* **What this task involves**: List, from the lines below, each one with "eapply" in it.

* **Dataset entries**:
Lemma client_opened_sorted cfg ops : forall h, inv h ->
  StronglySorted Z.le (opened cfg ops h) /\ Forall (Z.le (floor h)) (opened cfg ops h).
Proof.
  induction ops as [|op ops IH]; intros h Hi; cbn [opened]; [by split; constructor|].
  pose proof (run_level cfg op h Hi) as Hr. destruct (run cfg op h) as [h' [l|]];
    destruct Hr as (Hi' & Hf & Hl); destruct (IH h' Hi') as [Hs Hall].
  - split; constructor; try done; (eapply Forall_impl; [exact Hall|]; intros ? ?; lia) || lia.
  - split; [done|]. eapply Forall_impl; [exact Hall|]. intros ? ?; cbn in *; lia.
Qed.

(** ** Client hellos *)

(** Every hello written is counted, and big enough for the server to answer. *)
Definition hellos_ok (h : t) : Prop :=
  Z.of_nat (length h.(written)) <= Z.min h.(clientHelloCounter) MaxClientHellos
  /\ Forall (fun b => ClientHelloMinimumSize <= Z.of_nat (length b)) h.(written).

Lemma tagsSize_insert tags v : tags !! TagPAD = None ->
  tagsSize (<[TagPAD := v]> tags) = 8 + Z.of_nat (length v) + tagsSize tags.
Proof.
  intros H. unfold tagsSize.
  transitivity (foldr (fun e size => 8 + Z.of_nat (length e.2) + size) 0 ((TagPAD, v) :: map_to_list tags)); [|done].
  apply foldr_permutation_proper; [apply _|solve_proper|intros; lia|]. by apply map_to_list_insert.
Qed.

Lemma getTags_no_pad cfg h : getTags cfg h !! TagPAD = None.
Proof.
  unfold getTags, ConnParams.GetHelloMap. repeat case_match;
    repeat (rewrite lookup_insert_ne by discriminate); apply lookup_empty.
Qed.

Lemma hello_size cfg h :
  ClientHelloMinimumSize
  <= Z.of_nat (length (HandshakeMessage.bytes (HandshakeMessage.mk TagCHLO (addPadding (getTags cfg h))))).
Proof.
  rewrite HandshakeMessageProofs.length_bytes. cbn [HandshakeMessage.Data]. fold (tagsSize (addPadding (getTags cfg h))).
  unfold addPadding. destruct (Z.ltb_spec 0 (ClientHelloMinimumSize - tagsSize (getTags cfg h))); [|lia].
  rewrite tagsSize_insert by apply getTags_no_pad. rewrite length_replicate. lia.
Qed.

Lemma sendCHLO_hellos cfg h : hellos_ok h -> hellos_ok (sendCHLO cfg h).1.
Proof.
  intros [Hn Hs]. unfold sendCHLO, modify, get, require, write, mbind, ST_bind. cbn [mret ST_ret].
  cbn [clientHelloCounter set_clientHelloCounter].
  destruct (Z.ltb_spec MaxClientHellos (clientHelloCounter h + 1)) as [Hlt|Hge]; cbn.
  - split; cbn; [lia|done].
  - split; cbn [written clientHelloCounter set_lastSentCHLO set_written set_clientHelloCounter].
    + rewrite length_app. cbn [length]. lia.
    + apply Forall_app. split; [done|]. apply Forall_singleton, hello_size.
Qed.

Lemma quiet_hellos {A} (m : ST t A) : keeps quiet m -> forall h, hellos_ok h -> hellos_ok (m h).1.
Proof. intros Hm h Hh. destruct (Hm h) as [_ [E1 E2]]. unfold hellos_ok. by rewrite E1, E2. Qed.

Lemma bind_hellos {A B} (m : ST t A) (k : A -> ST t B) :
  (forall h, hellos_ok h -> hellos_ok (m h).1) -> (forall a h, hellos_ok h -> hellos_ok (k a h).1) ->
  forall h, hellos_ok h -> hellos_ok ((m ≫= k) h).1.
Proof.
  intros Hm Hk h Hh. unfold mbind, ST_bind. specialize (Hm h Hh). destruct (m h) as [h' [a| |]]; cbn in *; auto.
Qed.

Lemma prepare_hellos cfg : forall h, hellos_ok h -> hellos_ok (prepare cfg h).1.
Proof.
  apply bind_hellos; [apply quiet_hellos, maybeUpgradeCrypto_keeps|intros _].
  apply bind_hellos; [done|]. intros h' h. destruct (secureAEAD h'); [done|apply sendCHLO_hellos].
Qed.

Lemma run_hellos cfg op h : hellos_ok h -> hellos_ok (run cfg op h).1.
Proof.
  intros Hh. destruct op as [env|env ev|src pn ad]; cbn [run fst].
  - revert h Hh. apply bind_hellos; [|intros _; apply prepare_hellos].
    apply quiet_hellos. apply keeps_when; [apply _|]. apply keeps_modify. apply useHandshakeCache_keeps.
  - revert h Hh. apply bind_hellos; [apply quiet_hellos, onEvent_keeps|intros _; apply prepare_hellos].
  - assert (E : forall h' r, Open src pn ad h = (h', r) -> silent h h').
    { intros h' r. unfold Open. repeat case_match; intros; simplify_eq/=; done. }
    destruct (Open src pn ad h) as [h' r]. destruct (E _ _ eq_refl) as [E1 E2].
    unfold hellos_ok in *. destruct r as [[? ?]| |]; cbn [fst]; by rewrite E1, E2.
Qed.

Fixpoint final (cfg : config) (ops : list Op) (h : t) : t :=
  match ops with [] => h | op :: ops => final cfg ops (run cfg op h).1 end.

End WithLibs.
End ClientLevels.

(** C8: whatever packets and handshake messages arrive in whatever order, neither the
    server nor the client ever opens a packet at a lower encryption level than a
    packet it has opened before: once a packet was opened with the secure or the
    forward-secure keys, unencrypted or less protected packets are refused. *)
Theorem levels_never_drop {curve : Curve25519} {keys : KeySchedule} {codec : StkCodec} {chain : CertChain} {x509 : X509Lib}
    scfg ccfg serverParams clientParams skip files serverOps clientOps :
  StronglySorted Z.le (ServerLevels.opened scfg serverOps (Server.New scfg serverParams))
  /\ StronglySorted Z.le (ClientLevels.opened ccfg clientOps (Client.New ccfg skip clientParams files)).
Proof.
  split; [apply ServerLevels.opened_sorted|apply ClientLevels.client_opened_sorted].
  - by split.
  - done.
Qed.

(** Whatever a server answers, a client writes at most [MaxClientHellos] client
    hellos, and every one of them has at least the size below which the server
    refuses it. *)
Theorem client_hellos_bounded {curve : Curve25519} {keys : KeySchedule} {x509 : X509Lib} cfg skip params files ops :
  let h := ClientLevels.final cfg ops (Client.New cfg skip params files) in
  Z.of_nat (length h.(Client.written)) <= MaxClientHellos
  /\ Forall (fun b => ClientHelloMinimumSize <= Z.of_nat (length b)) h.(Client.written).
Proof.
  assert (H : forall ops h, ClientLevels.hellos_ok h -> ClientLevels.hellos_ok (ClientLevels.final cfg ops h)).
  { clear ops. induction ops as [|op ops IH]; intros h Hh; [done|]. apply IH, ClientLevels.run_hellos, Hh. }
  destruct (H ops (Client.New cfg skip params files)) as [Hn Hs]; [by split; [cbn; unfold MaxClientHellos; lia|constructor]|].
  split; [lia|done].
Qed.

* **Solution to the problem**:
  - split; constructor; try done; (eapply Forall_impl; [exact Hall|]; intros ? ?; lia) || lia.
  - split; [done|]. eapply Forall_impl; [exact Hall|]. intros ? ?; cbn in *; lia.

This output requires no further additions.